Mortgage rates have been on a gradual rise for most of 2015 and according to Freddie Mac the trend marches on. Freddie reported the 30 year fixed rate moved up to 3.86% from 3.75% the previous week, the biggest one-week gain in all of 2015. Granted, we’re just two and a half months into the year but an 11 basis point move shouldn’t be discounted. The 15 year rate climbed from 3.03% to 3.10% while the 1-Yr ARM rose two basis points to 2.46%.
The increase is primarily due to the jobs report for the month of February. According to the Department of Labor Statistics, the unemployment rate fell to 5.5% while creating 295,000 new jobs, surprising many. So far, that’s five straight years of positive job growth.
Another factor contributing to the drop in the unemployment rate is the number of people in the workforce. The labor participation rate dropped to 62.8 percent, a level not seen since in 37 years. Fewer people actively in the workforce will contribute to a lower unemployment rate.
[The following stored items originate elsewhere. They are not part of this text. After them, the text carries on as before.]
(* ===== verification/ComputerEvent.v ===== *)
(** * ComputerEvent: the semantic event envelope and the head reducer

    Models [internal/computerevent/event.go], [artifact_ref.go] (the part that
    validates references) and [reducer.go]: the [Event] record, its validation,
    canonical bytes and digest, and [Reduce], which advances the four-part
    projection ([Head]) of a computer's event chain.

    [uuid.Parse] is third-party code: see [GoUuid]. *)
From S2P Require Import Prelude GoStrings GoTime GoJson CanonicalJson JsonRoundTrip Sha256 GoUuid.

Module ComputerEvent.
Local Open Scope Z_scope.

Definition SchemaVersionV1 : Z := 1.
Definition ReducerVersionV1 : Z := 1.
Definition ZeroHead : string :=
  "0000000000000000000000000000000000000000000000000000000000000000".

(** [EventUnknown s] stands for every string that is not one of the constants. *)
Inductive EventKind :=
  | EventGenesisImported | EventTrajectoryStarted | EventModelResolved
  | EventMessageRecorded | EventToolInvoked | EventToolReturned
  | EventArtifactProduced | EventEffectProposed | EventVerificationRecorded
  | EventEffectAccepted | EventEffectRejected | EventMaterializationStarted
  | EventMaterializationApplied | EventMaterializationFailed
  | EventRollbackRequested | EventRollbackApplied | EventResearcherUpdate
  | EventCheckpointPublished | EventRouteProjectionUpdated
  | EventLifecycleObserved | EventKeyRotated | EventKeyRevoked
  | EventRecoveryRecorded | EventRestoreRequested
  | EventProjectionBatchRecorded | EventFileRootCommitted
  | EventUnknown (s : string).

#[export] Instance EventKind_eq_dec : EqDecision EventKind.
Proof. solve_decision. Defined.

Definition kind_string (k : EventKind) : string :=
  match k with
  | EventGenesisImported => "genesis_imported"
  | EventTrajectoryStarted => "trajectory_started"
  | EventModelResolved => "model_resolved"
  | EventMessageRecorded => "message_recorded"
  | EventToolInvoked => "tool_invoked"
  | EventToolReturned => "tool_returned"
  | EventArtifactProduced => "artifact_produced"
  | EventEffectProposed => "effect_proposed"
  | EventVerificationRecorded => "verification_recorded"
  | EventEffectAccepted => "effect_accepted"
  | EventEffectRejected => "effect_rejected"
  | EventMaterializationStarted => "materialization_started"
  | EventMaterializationApplied => "materialization_applied"
  | EventMaterializationFailed => "materialization_failed"
  | EventRollbackRequested => "rollback_requested"
  | EventRollbackApplied => "rollback_applied"
  | EventResearcherUpdate => "researcher_update"
  | EventCheckpointPublished => "checkpoint_published"
  | EventRouteProjectionUpdated => "route_projection_updated"
  | EventLifecycleObserved => "lifecycle_observed"
  | EventKeyRotated => "key_rotated"
  | EventKeyRevoked => "key_revoked"
  | EventRecoveryRecorded => "recovery_recorded"
  | EventRestoreRequested => "restore_requested"
  | EventProjectionBatchRecorded => "projection_batch_recorded"
  | EventFileRootCommitted => "file_root_committed"
  | EventUnknown s => s
  end.

Definition validEventKinds (k : EventKind) : bool :=
  match k with EventUnknown _ => false | _ => true end.

Record Event := {
  SchemaVersion : Z;
  EventID : string;
  ComputerID : string;
  Sequence : Z;
  PreviousHead : string;
  Kind : EventKind;
  OccurredAt : string;
  IdempotencyKey : string;
  RequestCommitment : string;
  TrajectoryID : string;
  ParentEventID : string;
  CapsuleID : string;
  ActorProfile : string;
  AuthorityRef : string;
  ModelPolicyRefs : list string;
  InputArtifactRefs : list string;
  OutputArtifactRefs : list string;
  PayloadCommitment : string;
  PrivacyClass : string;
  ProposedEffectRef : string;
  DecisionRef : string;
  VerifierRefs : list string;
  EventReducerVersion : Z;
  ExpectedDesiredEventHead : string;
  ExpectedEffectiveEventHead : string;
  ExpectedPendingTransitionRef : string;
  ExpectedDesiredStateCommitment : string;
  ExpectedEffectiveStateCommitment : string;
  RequireExpectedHead : bool;
  ResultingEffectiveCommitment : string;
}.
(* ===== verification/EventReceipt.v ===== *)
(** * EventReceipt: signed receipts (internal/computerevent/receipt.go, event_receipt.go)

    A receipt has common fields, fields of its kind ([KindFields], a Go map to
    [any]), the digest of the canonical JSON of all of these and a signature of
    that digest by every required signer. [NewSignedReceipt] makes one,
    [Receipt_Verify] checks one, [MarshalJSON] and [UnmarshalJSON] write and read
    it, and [VerifyEventHeadReceipt] checks that it attests one append request.

    Ed25519 is the class [Ed25519] with the two laws of its documentation; the
    key history that resolves a signer is an argument. A value of a kind field
    is JSON as it was decoded, or the [uint64] or [int] the code that built the
    receipt put there. *)
From S2P Require Import Prelude GoStrings GoBase64 Sha256 GoUuid GoTime GoJson GoDecode CanonicalJson JsonRoundTrip ComputerEvent.
From Stdlib Require Import Ascii.
Import ComputerEvent.

Class Ed25519 := {
  ed_Public : string -> string;
  ed_Sign : string -> string -> string;
  ed_Verify : string -> string -> string -> bool;
  ed_Sign_size : forall k m, len (ed_Sign k m) = 64%nat;
  ed_Verify_Sign : forall k m, ed_Verify (ed_Public k) m (ed_Sign k m) = true;
}.

Module EventReceipt.
Local Open Scope Z_scope.

Definition ReceiptVersionV1 : Z := 1.
Definition receiptDomain : string := "choir-receipt-v1" +:+ chr 0.

Record SignerRef := { SR_SignerDomain : string; SR_KeyID : string }.
Record Signature := { S_SignerDomain : string; S_KeyID : string; S_Signature : string }.
(* ===== verification/ProjectionBatch.v ===== *)
(** * ProjectionBatch: the payload of a projection event and its resolution
      (internal/computerevent/projection_batch.go, payload_resolver.go, decode.go)

    A [projection_batch_recorded] event names a payload by digest. The payload
    is JSON: a batch of operations on the tables of the embedded store.
    [DecodeProjectionBatch] reads and validates one, [ResolvePayloads] fetches,
    checks and decrypts the payloads of an event before any transaction opens.

    The body of an operation is a [json.RawMessage]: here the value it holds,
    [None] when the member is absent. The artifact reader and the cipher
    (XChaCha20 of a package outside the repository) are arguments. *)
From S2P Require Import Prelude GoStrings Sha256 GoJson GoDecode CanonicalJson JsonRoundTrip ComputerEvent.
From Stdlib Require Import Ascii.
Import ComputerEvent.

Module ProjectionBatch.
Local Open Scope Z_scope.

Definition ProjectorVersionV1 : Z := 1.
Definition ProjectionBatchV1 : Z := 1.
Definition ProjectorVersionV2 : Z := 2.
Definition ProjectionBatchV2 : Z := 2.
Definition ProjectionBatchMediaType : string := "application/vnd.choir.projection-batch+json".

Definition v1_kinds : list string := ["desktop_state_recorded"; "object_recorded"; "object_edge_recorded"].
Definition v2_only_kinds : list string :=
  ["run_memory_entry_recorded"; "self_development_start_intent_recorded"; "self_development_operation_recorded";
   "texture_agent_mutation_recorded"; "texture_document_alias_recorded"; "texture_document_alias_delete_recorded"].

Definition projectionOpKinds : list string := v1_kinds ++ v2_only_kinds.
Definition isProjectionV2OnlyKind (kind : string) : bool := bool_decide (kind ∈ v2_only_kinds).

Record ProjectionOp := { OpKind : string; OpCanonicalID : string; OpTable : string; OpBody : option json }.

Record Batch := {
  BatchVersion : Z;
  BatchProjectorVersion : Z;
  BatchComputerID : string;
  BatchEventID : string;
  BatchEventDigest : string;
  BatchOps : list ProjectionOp;
}.

(** [ErrProjectionBatchInvalid] with its reasons, [ErrProjectionPresence] with
    the table or the field. *)
Inductive batch_error :=
  | ErrBatchVersion | ErrBatchIdentity | ErrBatchDigest | ErrBatchEmpty | ErrOpMissingKind (i : nat)
  | ErrOpUnknownKind (i : nat) (kind : string) | ErrOpNeedsV2 (i : nat) (kind : string) | ErrBatchDecode
  | ErrPresence (what : string).

Definition presence_fields : list string := ["last_input_at"; "driver_until"; "visibility_state"; "is_driver"].

Definition rejectProjectionPresence (body : option json) : res batch_error unit :=
  match body with
  | Some (JObj fs) =>
    match List.find (fun key => bool_decide (key ∈ fs.*1)) presence_fields with
    | Some key => Err (ErrPresence key)
    | None => Ok tt
    end
  | _ => Ok tt
  end.

Definition validate_op (version : Z) (i : nat) (op : ProjectionOp) : res batch_error unit :=
  let kind := TrimSpace (OpKind op) in
  refuse kind == "" with ErrOpMissingKind i ;;
  refuse negb (bool_decide (kind ∈ projectionOpKinds)) with ErrOpUnknownKind i kind ;;
  refuse (version =? ProjectionBatchV1) && isProjectionV2OnlyKind kind with ErrOpNeedsV2 i kind ;;
  let table := TrimSpace (OpTable op) in
  refuse (table == "desktop_sessions") || (table == "desktop_session_presence") with ErrPresence table ;;
  rejectProjectionPresence (OpBody op).

Fixpoint validate_ops (version : Z) (i : nat) (ops : list ProjectionOp) : res batch_error unit :=
  match ops with
  | [] => Ok tt
  | op :: ops => let? _ := validate_op version i op in validate_ops version (S i) ops
  end.

Definition Batch_Validate (b : Batch) : res batch_error unit :=
  let validVersion :=
    (BatchVersion b =? ProjectionBatchV1) && (BatchProjectorVersion b =? ProjectorVersionV1)
    || (BatchVersion b =? ProjectionBatchV2) && (BatchProjectorVersion b =? ProjectorVersionV2) in
  refuse negb validVersion with ErrBatchVersion ;;
  refuse blank (BatchComputerID b) || blank (BatchEventID b) with ErrBatchIdentity ;;
  let digest := TrimSpace (BatchEventDigest b) in
  refuse (digest != "") && negb (isSHA256 digest) with ErrBatchDigest ;;
  refuse Nat.eqb (length (BatchOps b)) 0 with ErrBatchEmpty ;;
  validate_ops (BatchVersion b) 0 (BatchOps b).

(** ** Decoding *)

Definition op_names : list string := ["kind"; "canonical_id"; "table"; "body"].
Definition dec_raw : decoder (option json) := fun _ j => Some (Some j).

Definition zero_op : ProjectionOp := Build_ProjectionOp "" "" "" None.
Definition dec_op : decoder ProjectionOp := fun old => dec_struct (fun fs =>
  k ← dec_field op_names fs "kind" dec_string (OpKind old);
  c ← dec_field op_names fs "canonical_id" dec_string (OpCanonicalID old);
  t ← dec_field op_names fs "table" dec_string (OpTable old);
  b ← dec_field op_names fs "body" dec_raw (OpBody old);
  Some (Build_ProjectionOp k c t b)) old.

Definition batch_names : list string :=
  ["version"; "projector_version"; "computer_id"; "event_id"; "event_digest"; "ops"].
Definition zero_batch : Batch := Build_Batch 0 0 "" "" "" [].
Definition dec_batch : decoder Batch := fun old => dec_struct (fun fs =>
  v ← dec_field batch_names fs "version" dec_int (BatchVersion old);
  p ← dec_field batch_names fs "projector_version" dec_int (BatchProjectorVersion old);
  c ← dec_field batch_names fs "computer_id" dec_string (BatchComputerID old);
  e ← dec_field batch_names fs "event_id" dec_string (BatchEventID old);
  d ← dec_field batch_names fs "event_digest" dec_string (BatchEventDigest old);
  o ← dec_field batch_names fs "ops" (dec_slice zero_op dec_op) (Some (BatchOps old));
  Some (Build_Batch v p c e d (items o))) old.

Definition DecodeProjectionBatch (plaintext : string) : res batch_error Batch :=
  match clean <$> parse plaintext with
  | None => Err ErrBatchDecode
  | Some j =>
    match dec_batch zero_batch j with
    | None => Err ErrBatchDecode
    | Some batch => let? _ := Batch_Validate batch in Ok batch
    end
  end.

(** [json.Marshal] of a batch, as [projectionTape.appendOps] (internal/store)
    builds the payload. *)
Definition op_json (op : ProjectionOp) : json :=
  JObj (("kind", JStr (OpKind op)) :: omit_str "canonical_id" (OpCanonicalID op) ++
        omit_str "table" (OpTable op) ++ match OpBody op with Some b => [("body", b)] | None => [] end).
Definition batch_json (b : Batch) : json :=
  JObj [("version", JInt (BatchVersion b)); ("projector_version", JInt (BatchProjectorVersion b));
        ("computer_id", JStr (BatchComputerID b)); ("event_id", JStr (BatchEventID b));
        ("event_digest", JStr (BatchEventDigest b)); ("ops", JArr (map op_json (BatchOps b)))].

(** ** [payload_resolver.go] *)

Inductive payload_error :=
  | ErrPayloadIdentity | ErrPayloadResolverRequired | ErrPayloadRef | ErrFetch | ErrPayloadDigestMismatch
  | ErrPayloadPrivacyMismatch | ErrDecrypt | ErrContext.

Record PayloadRef := {
  RefArtifactDigest : string; RefMediaType : string; RefPrivacyClass : string; RefRole : string;
  RefSchemaVersion : Z }.

Record ResolvedPayload := { RPRef : PayloadRef; Plaintext : string; EnvelopeDigest : string }.

Definition trimmed (ref : PayloadRef) : PayloadRef :=
  Build_PayloadRef (TrimSpace (RefArtifactDigest ref)) (TrimSpace (RefMediaType ref))
    (TrimSpace (RefPrivacyClass ref)) (TrimSpace (RefRole ref)) (RefSchemaVersion ref).

Section Resolve.
Context `{Sha256}.

(** [FetchPayload(ctx, computerID, digest)] and [cipher.Decrypt(ctx, raw,
    computerID, eventID)], the latter with the privacy class of the metadata. *)
Variable reader : option (string -> string -> option string).
Variable decrypt : option (string -> string -> string -> option (string * string)).

Definition resolve_one (fetch : string -> string -> option string) (computerID eventID : string) (ref : PayloadRef)
    : res payload_error ResolvedPayload :=
  let ref := trimmed ref in
  refuse negb (isSHA256 (RefArtifactDigest ref)) || (RefMediaType ref == "") || (RefPrivacyClass ref == "")
         || (RefRole ref == "") || (RefSchemaVersion ref <? 1) with ErrPayloadRef ;;
  match fetch computerID (RefArtifactDigest ref) with
  | None => Err ErrFetch
  | Some raw =>
    refuse sha256_hex raw != RefArtifactDigest ref with ErrPayloadDigestMismatch ;;
    if RefPrivacyClass ref == "private" then
      match decrypt with
      | None => Err ErrPayloadPrivacyMismatch
      | Some decrypt =>
        match decrypt raw computerID eventID with
        | None => Err ErrDecrypt
        | Some (plaintext, class) =>
          refuse class != "private" with ErrPayloadPrivacyMismatch ;;
          Ok (Build_ResolvedPayload ref plaintext (RefArtifactDigest ref))
        end
      end
    else Ok (Build_ResolvedPayload ref raw (RefArtifactDigest ref))
  end.

Fixpoint resolve_all (fetch : string -> string -> option string) (computerID eventID : string) (refs : list PayloadRef)
    : res payload_error (list ResolvedPayload) :=
  match refs with
  | [] => Ok []
  | ref :: refs =>
    let? r := resolve_one fetch computerID eventID ref in
    let? rs := resolve_all fetch computerID eventID refs in
    Ok (r :: rs)
  end.

(** [expired] says whether [ctx.Err()] is not nil. *)
Definition ResolvePayloads (expired : bool) (computerID eventID : string) (refs : list PayloadRef)
    : res payload_error (list ResolvedPayload) :=
  refuse expired with ErrContext ;;
  let computerID := TrimSpace computerID in
  let eventID := TrimSpace eventID in
  refuse (computerID == "") || (eventID == "") with ErrPayloadIdentity ;;
  match refs with
  | [] => Ok []
  | _ => match reader with
         | None => Err ErrPayloadResolverRequired
         | Some fetch => resolve_all fetch computerID eventID refs
         end
  end.
End Resolve.

(** [MemoryArtifactReader], the test double. *)
Section Memory.
Context `{Sha256}.
Definition MemoryArtifactReader := gmap string string.
Definition Put (m : MemoryArtifactReader) (payload : string) : MemoryArtifactReader * string :=
  (<[sha256_hex payload := payload]> m, sha256_hex payload).
Definition FetchPayload (m : MemoryArtifactReader) (computerID artifactDigest : string) : option string :=
  m !! artifactDigest.
End Memory.
End ProjectionBatch.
Stocks have been on a roller coaster yet still the Dow is floating around the 18,000 mark with the S&P 500 comfortably above 2,000. Last week, the NASDAQ climbed over 5,000 for the first time since the early 2000s. All of this money flowing into equities also means funds are pulling out of bonds, including mortgage bonds.
The stronger than expected unemployment report is solidifying the notion of many that the Fed will indeed begin a gradual increase in the Fed Funds rate at the conclusion of the FOMC meetings in June.
Investors however, are anticipating that increase and appear to be positioning themselves ahead of any rate moves. That said, once the Fed does indeed rate the rate, don’t expect mortgage rates to react as they will likely have adjusted prior to any rate move by the Fed.